### DATA PROVIDED ###
(** The part of [thread_init] after the allocation and the insertion in the map. *)
Lemma thread_init_fields globalid utcb thr t s :
  tcbs s !! thr = Some t ->
  (utcb <> NULL -> is_Some (utcbs s !! utcb)) ->
  (upd_tcb thr (with_localid 0);; upd_tcb thr (with_child NULL);; upd_tcb thr (with_parent NULL);;
   upd_tcb thr (with_sibling NULL);; upd_tcb thr (with_globalid globalid);;
   when (negb (utcb =? NULL)) (upd_utcb utcb (with_u_globalid globalid));;
   upd_tcb thr (with_as NULL);; upd_tcb thr (with_utcb utcb);; upd_tcb thr (with_state T_INACTIVE);;
   mret thr) s =
  Done (thr, set_tcbs (<[thr := fresh_tcb globalid utcb t]> (tcbs s))
               (set_utcbs (if utcb =? NULL then utcbs s
                           else alter (with_u_globalid globalid) utcb (utcbs s)) s)).
Proof.
  intros Ht Hu. rewrite !upd_tcb_fuse, (upd_tcb_then _ _ _ _ _ Ht).
  destruct (Z.eqb_spec utcb NULL) as [E|E]; cbn [negb when].
  - unfold mbind at 1, M_bind at 1, mret at 1, M_ret at 1. rewrite !upd_tcb_fuse.
    erewrite upd_tcb_then by (cbn [tcbs set_tcbs]; apply lookup_insert_eq).
    cbn [tcbs set_tcbs set_utcbs]. rewrite insert_insert_eq. by destruct s.
  - destruct (Hu E) as [u Hub]. unfold mbind at 1, M_bind at 1, upd_utcb. cbn [utcbs set_tcbs]. rewrite Hub.
    rewrite !upd_tcb_fuse.
    erewrite upd_tcb_then by (cbn [tcbs set_tcbs set_utcbs]; apply lookup_insert_eq).
    cbn [tcbs set_tcbs set_utcbs]. rewrite insert_insert_eq.
    replace (alter (with_u_globalid globalid) utcb (utcbs s)) with (<[utcb:=with_u_globalid globalid u]> (utcbs s));
      [by destruct s|].
    apply map_eq. intros q. rewrite lookup_insert, lookup_alter. case_decide; [subst; by rewrite Hub|done].
Qed.

Lemma thread_init_correct s ents globalid utcb :
  thr_inv s ents -> (length ents < Z.to_nat CONFIG_MAX_THREADS)%nat ->
  (utcb <> NULL -> is_Some (utcbs s !! utcb)) ->
  exists thr s' r old, thread_init globalid utcb s = Done (thr, s') /\
    thr <> NULL /\ (thr ∉ ents.*1) /\ place ents.*2 (GLOBALID_TO_TID globalid) r /\
    thr_inv s' (insert_at r (thr, GLOBALID_TO_TID globalid) ents) /\
    tcbs s' !! thr = Some (fresh_tcb globalid utcb old) /\
    (forall q, q <> thr -> tcbs s' !! q = tcbs s !! q) /\
    caller s' = caller s /\ tcbs s !! thr = Some old /\ init_keeps globalid utcb s s'.
Proof.
  intros Hinv Hlen Hu. pose proof Hinv as [Hm Hwf Hn Hd Hl Hnd].
  pose proof (mr_ptrs _ _ Hm) as (Hc & Hml & Hle & Hp).
  destruct (pool_alloc_fresh (Pool := ktable_pool) (thread_table s) Hwf)
    as (thr & kt' & Ha & Hslot & Hfresh & Hwf' & Hs' & Hl'); [by eapply thr_inv_free|]. simpl in *.
  assert (Hnn : thr <> NULL) by by apply (kt_slot_nonnull (thread_table s)).
  set (s1 := set_thread_table kt' s).
  assert (Hm1 : map_rep s1 ents) by (destruct Hm; by constructor).
  destruct (thread_map_insert_ok s1 ents globalid thr Hm1) as (r & l & Hi & Hpl & Hll & Hlk);
    [simpl; lia|]. simpl in *.
  destruct (proj2 (Hd thr) Hslot) as [old Hold].
  exists thr. eexists. exists r, old. split.
  { unfold thread_init. unfold mbind at 1, M_bind at 1. unfold in_thread_table, zoom. rewrite Ha.
    destruct (Z.eqb_spec thr NULL); [done|]. unfold mbind at 1, M_bind at 1. fold s1. rewrite Hi.
    apply thread_init_fields; done. }
  split; [done|]. split; [by rewrite <- Hl|]. split; [done|].
  assert (Hother : forall q, q <> thr -> <[thr:=fresh_tcb globalid utcb old]> (tcbs s) !! q = tcbs s !! q).
  { intros q Hq. by rewrite lookup_insert_ne. }
  split; [|split; [simpl; by rewrite lookup_insert_eq|by repeat split]].
  assert (Hne : forall e, e ∈ ents -> e.1 <> thr).
  { intros e He Heq. apply Hfresh, Hl. rewrite <- Heq. by apply list_elem_of_fmap_2. }
  pose proof (proj1 Hpl) as Hrl. rewrite length_fmap in Hrl.
  constructor; subst s1; cbn [tcbs thread_table set_tcbs set_utcbs set_thread_map set_thread_table].
  - match goal with |- map_rep ?x _ => set (s' := x) end.
    assert (Hfr : Forall (fun e => has_tid s' e.1 e.2) ents).
    { apply Forall_forall. intros e He. pose proof (mr_tids _ _ Hm) as Ht.
      rewrite Forall_forall in Ht. eapply has_tid_frame; [|by apply Ht].
      unfold s'. cbn [tcbs set_tcbs]. apply Hother. by apply Hne. }
    constructor.
    + rewrite insert_at_fmap. unfold map_ptrs. simpl.
      rewrite length_insert_at, length_fmap by (rewrite length_fmap; lia).
      rewrite length_fmap in Hc. split; [lia|]. split; [congruence|]. split; [lia|]. apply Hlk.
    + unfold insert_at. apply Forall_app. split; [|apply Forall_cons_2].
      * by apply Forall_take.
      * exists (fresh_tcb globalid utcb old). simpl. by rewrite lookup_insert_eq.
      * by apply Forall_drop.
    + rewrite insert_at_fmap. apply ordered_insert_at; [apply Hm|done].
  - done.
  - rewrite <- Hn. apply (f_equal length) in Hs'. rewrite !length_kt_slots in Hs'.
    destruct Hwf, Hwf'. lia.
  - intros p. rewrite Hs', <- Hd, lookup_insert. case_decide; [|done]. subst. rewrite Hold. by split.
  - intros p. rewrite Hl', insert_at_fmap, insert_at_perm, elem_of_union, elem_of_singleton, elem_of_cons, Hl. done.
  - rewrite insert_at_fmap, insert_at_perm. apply NoDup_cons. split; [by rewrite <- Hl|done].
Qed.

(** Deleting the entry of a block and freeing the block. *)
Lemma thread_deinit_correct s ents i thr tid :
  thr_inv s ents -> ordered Z.lt ents.*2 -> ents !! i = Some (thr, tid) ->
  exists s', thread_deinit thr s = Done (tt, s') /\
    thr_inv s' (delete i ents) /\ tcbs s' = tcbs s /\
    thread_map s' !! (length ents - 1)%nat = thread_map s !! (length ents - 1)%nat.
Proof.
  intros Hinv Ho Hi. pose proof Hinv as [Hm Hwf Hn Hd Hl Hnd].
  assert (Hslot : thr ∈ kt_slots (thread_table s)).
  { apply (pool_live_slot (Pool := ktable_pool)). simpl. apply Hl.
    apply list_elem_of_fmap. exists (thr, tid). split; [done|]. by eapply list_elem_of_lookup_2. }
  pose proof (mr_tids _ _ Hm) as Ht. pose proof (Forall_lookup_1 _ _ _ _ Ht Hi) as (t & Hb & Htid).
  simpl in *.
  destruct (thread_map_delete_ok s ents (t_globalid t) i Hm Ho) as (l & Hdel & Hll & Hlk & Hstale).
  { by rewrite list_lookup_fmap, Hi, Htid. }
  destruct (pool_free_live (Pool := ktable_pool) (thread_table s) thr Hwf Hslot)
    as (kt' & Hf & Hwf' & Hs' & Hl'). simpl in *.
  eexists. split.
  { unfold thread_deinit, mbind, M_bind, get_tcb. rewrite Hb, Hdel.
    unfold in_thread_table, zoom. simpl. rewrite Hf. done. }
  split; [|done]. pose proof (mr_ptrs _ _ Hm) as (Hc & Hml & Hle & Hp).
  pose proof (lookup_lt_Some _ _ _ Hi) as Hlt. rewrite length_fmap in Hc, Hle.
  assert (Hdf : (delete i ents).*1 = delete i ents.*1) by apply list_fmap_delete.
  constructor; simpl.
  - constructor.
    + rewrite Hdf. unfold map_ptrs. simpl. rewrite length_delete, length_fmap by (apply lookup_lt_is_Some; by rewrite length_fmap).
      split; [lia|]. split; [congruence|]. split; [lia|done].
    + apply Forall_delete. eapply Forall_impl; [apply Hm|]. intros e. by apply has_tid_frame.
    + rewrite list_fmap_delete. by apply ordered_delete, Hm.
  - done.
  - rewrite <- Hn. apply (f_equal length) in Hs'. rewrite !length_kt_slots in Hs'. destruct Hwf, Hwf'. lia.
  - intros p. by rewrite Hs'.
  - intros p. rewrite Hl', Hdf, elem_of_difference, elem_of_singleton, Hl.
    assert (Hth : ents.*1 !! i = Some thr) by by rewrite list_lookup_fmap, Hi.
    pose proof (delete_Permutation _ _ _ Hth) as Hperm.
    assert (Hin : p ∈ ents.*1 <-> p = thr \/ p ∈ delete i ents.*1) by (rewrite <- elem_of_cons; by rewrite Hperm at 1).
    assert (Hnin : thr ∉ delete i ents.*1) by (by rewrite Hperm, NoDup_cons in Hnd; destruct Hnd).
    rewrite Hin. split; [intros [[->|] ?]; done|]. intros Hp'. split; [by right|by intros ->].
  - rewrite Hdf. by eapply sublist_NoDup; [|apply sublist_delete].
Qed.

(** ** The state after reset *)

Definition zero_ctx : context_t := mk_ctx 0 0 0 (replicate 8 0).
Definition zero_tcb : tcb := mk_tcb 0 0 T_INACTIVE 0 0 zero_ctx 0 0 0 0 0 0.

(** The zero-filled kernel data, with the table of threads at address [data]. *)
Definition reset_thr (data : Z) : thrstate :=
  let kt := DECLARE_KTABLE data CONFIG_MAX_THREADS 88 in
  mk_thr kt (list_to_map ((fun p => (p, zero_tcb)) <$> kt_slots kt))
    (replicate (Z.to_nat CONFIG_MAX_THREADS) NULL) 0 ∅ ∅ 0 0 0 0 0 0 0.

Lemma bit_at_zero n i : bit_at (replicate n 0) i = false.
Proof.
  unfold bit_at, zlookup. case_decide; [|done].
  destruct (replicate n 0 !! Z.to_nat (i / 32)) as [w|] eqn:E; [|done].
  apply lookup_replicate in E as [-> _]. apply Z.bits_0.
Qed.

Lemma kt_live_declare data num size : kt_live (DECLARE_KTABLE data num size) = ∅.
Proof.
  apply set_eq. intros p. rewrite elem_of_kt_live. split; [|set_solver].
  intros (i & _ & Ha & _). unfold kt_allocated in Ha. simpl in Ha. by rewrite bit_at_zero in Ha.
Qed.

Lemma lookup_zero_heap {A} (x : A) (l : list Z) p :
  is_Some ((list_to_map ((fun p => (p, x)) <$> l) : gmap Z A) !! p) <-> p ∈ l.
Proof.
  induction l as [|q l IH]; simpl.
  - rewrite lookup_empty. split; [by intros []|by intros ?%not_elem_of_nil].
  - rewrite lookup_insert, elem_of_cons. case_decide as E.
    + split; [by left|by eexists].
    + rewrite IH. split; [by right|intros [->|]; [done|done]].
Qed.

Lemma thr_inv_reset data :
  0 < data -> data + CONFIG_MAX_THREADS * 88 < u32_modulus -> thr_inv (reset_thr data) [].
Proof.
  intros Hd He. constructor.
  - constructor; [|done|done]. split; [done|]. split; [done|]. split; [simpl; lia|done].
  - by apply kt_wf_declare.
  - done.
  - intros p. apply lookup_zero_heap.
  - intros p. simpl. rewrite kt_live_declare. set_solver.
  - constructor.
Qed.

(** ** Properties *)

(** C16. [thread_map_search] terminates without a fault and returns the lower
    bound of the thread number: every thread before the index has a smaller
    number, every thread from it on one that is not smaller.  (The comment above the function
    calls this the upper bound; a thread with the number itself is found at the index, which is what
    [thread_by_globalid] and [thread_map_delete] rely on.) *)
Theorem thread_map_search_lower_bound (s : thrstate) (ents : list (Z * Z)) (globalid : Z)
    (Hmap : map_rep s ents) (Hord : ordered Z.lt ents.*2) :
  exists r : nat, (r <= length ents)%nat /\
    thread_map_search globalid 0 (thread_count s) s = Done (Z.of_nat r, s) /\
    (forall i p tid, (i < r)%nat -> ents !! i = Some (p, tid) -> tid < GLOBALID_TO_TID globalid) /\
    (forall i p tid, (r <= i)%nat -> ents !! i = Some (p, tid) -> GLOBALID_TO_TID globalid <= tid).
Proof.
  destruct (thread_map_search_ok s ents globalid Hmap) as (r & Hr & Hpl).
  pose proof (mr_ptrs _ _ Hmap) as (Hc & _). rewrite length_fmap in Hc.
  pose proof Hpl as (Hle & Hlo & Hhi & Hx & Hend). rewrite length_fmap in Hle.
  assert (Hl2 : forall i p tid, ents !! i = Some (p, tid) -> ents.*2 !! i = Some tid)
    by (intros i p tid Hi; by rewrite list_lookup_fmap, Hi).
  exists r. split; [done|]. split; [by rewrite Hc|]. split.
  - intros i p tid Hi He. apply Hl2 in He. specialize (Hlo i tid Hi He).
    enough (tid <> GLOBALID_TO_TID globalid) by lia. intros ->.
    pose proof (place_unique _ _ _ _ Hord Hpl He). lia.
  - intros i p tid Hi He. eapply Hhi; [done|by eapply Hl2].
Qed.

(** The threads 0, 256, 300 and 511. *)
Definition search_example : thrstate :=
  let blk tid := mk_tcb (TID_TO_GLOBALID tid) 0 T_RUNNABLE 0 0 (mk_ctx 0 0 0 (replicate 8 0)) 0 0 0 0 0 0 in
  set_tcbs (<[1000 := blk 0]> (<[2000 := blk 256]> (<[3000 := blk 300]> {[4000 := blk 511]})))
    (set_thread_map ([1000; 2000; 3000; 4000] ++ replicate 28 0) 4 (reset_thr 4096)).

Lemma search_example_map : map_rep search_example [(1000, 0); (2000, 256); (3000, 300); (4000, 511)].
Proof.
  constructor.
  - split; [done|]. split; [done|]. split; [simpl; lia|]. by intros [|[|[|[|k]]]] p Hk; simpl in *; simplify_eq.
  - repeat constructor; by eexists.
  - intros [|[|[|[|a]]]] [|[|[|[|b]]]] x y Hab; simpl; intros; simplify_eq; lia || done.
Qed.

Lemma thread_map_search_lower_bound_witness :
  thread_map_search (TID_TO_GLOBALID 300) 0 4 search_example = Done (2, search_example).
Proof.
  destruct (thread_map_search_lower_bound search_example [(1000, 0); (2000, 256); (3000, 300); (4000, 511)] (TID_TO_GLOBALID 300))
    as (r & Hr & E & Hlo & Hhi).
  - exact search_example_map.
  - intros [|[|[|[|a]]]] [|[|[|[|b]]]] x y Hab; simpl; intros; simplify_eq; lia || done.
  - change (thread_count search_example) with 4 in E. rewrite E. enough (r = 2%nat) as -> by done.
    destruct (decide (r <= 1)%nat) as [H1|H1].
    + specialize (Hhi 1%nat 2000 256 H1 eq_refl). by vm_compute in Hhi.
    + destruct (decide (2 < r)%nat) as [H2|H2]; [|lia]. specialize (Hlo 2%nat 3000 300 H2 eq_refl). by vm_compute in Hlo.
Defined.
###
■ EXERCISE DIRECTIONS ■
In the data above, start at the line that has "replace (alter (with_u_globalid", stop after the line that has "[simpl; lia|]. simpl in *.", and print every line in between exactly as it stands.

■ ANSWER SPACE ■
    replace (alter (with_u_globalid globalid) utcb (utcbs s)) with (<[utcb:=with_u_globalid globalid u]> (utcbs s));
      [by destruct s|].
    apply map_eq. intros q. rewrite lookup_insert, lookup_alter. case_decide; [subst; by rewrite Hub|done].
Qed.

Lemma thread_init_correct s ents globalid utcb :
  thr_inv s ents -> (length ents < Z.to_nat CONFIG_MAX_THREADS)%nat ->
  (utcb <> NULL -> is_Some (utcbs s !! utcb)) ->
  exists thr s' r old, thread_init globalid utcb s = Done (thr, s') /\
    thr <> NULL /\ (thr ∉ ents.*1) /\ place ents.*2 (GLOBALID_TO_TID globalid) r /\
    thr_inv s' (insert_at r (thr, GLOBALID_TO_TID globalid) ents) /\
    tcbs s' !! thr = Some (fresh_tcb globalid utcb old) /\
    (forall q, q <> thr -> tcbs s' !! q = tcbs s !! q) /\
    caller s' = caller s /\ tcbs s !! thr = Some old /\ init_keeps globalid utcb s s'.
Proof.
  intros Hinv Hlen Hu. pose proof Hinv as [Hm Hwf Hn Hd Hl Hnd].
  pose proof (mr_ptrs _ _ Hm) as (Hc & Hml & Hle & Hp).
  destruct (pool_alloc_fresh (Pool := ktable_pool) (thread_table s) Hwf)
    as (thr & kt' & Ha & Hslot & Hfresh & Hwf' & Hs' & Hl'); [by eapply thr_inv_free|]. simpl in *.
  assert (Hnn : thr <> NULL) by by apply (kt_slot_nonnull (thread_table s)).
  set (s1 := set_thread_table kt' s).
  assert (Hm1 : map_rep s1 ents) by (destruct Hm; by constructor).
  destruct (thread_map_insert_ok s1 ents globalid thr Hm1) as (r & l & Hi & Hpl & Hll & Hlk);
    [simpl; lia|]. simpl in *.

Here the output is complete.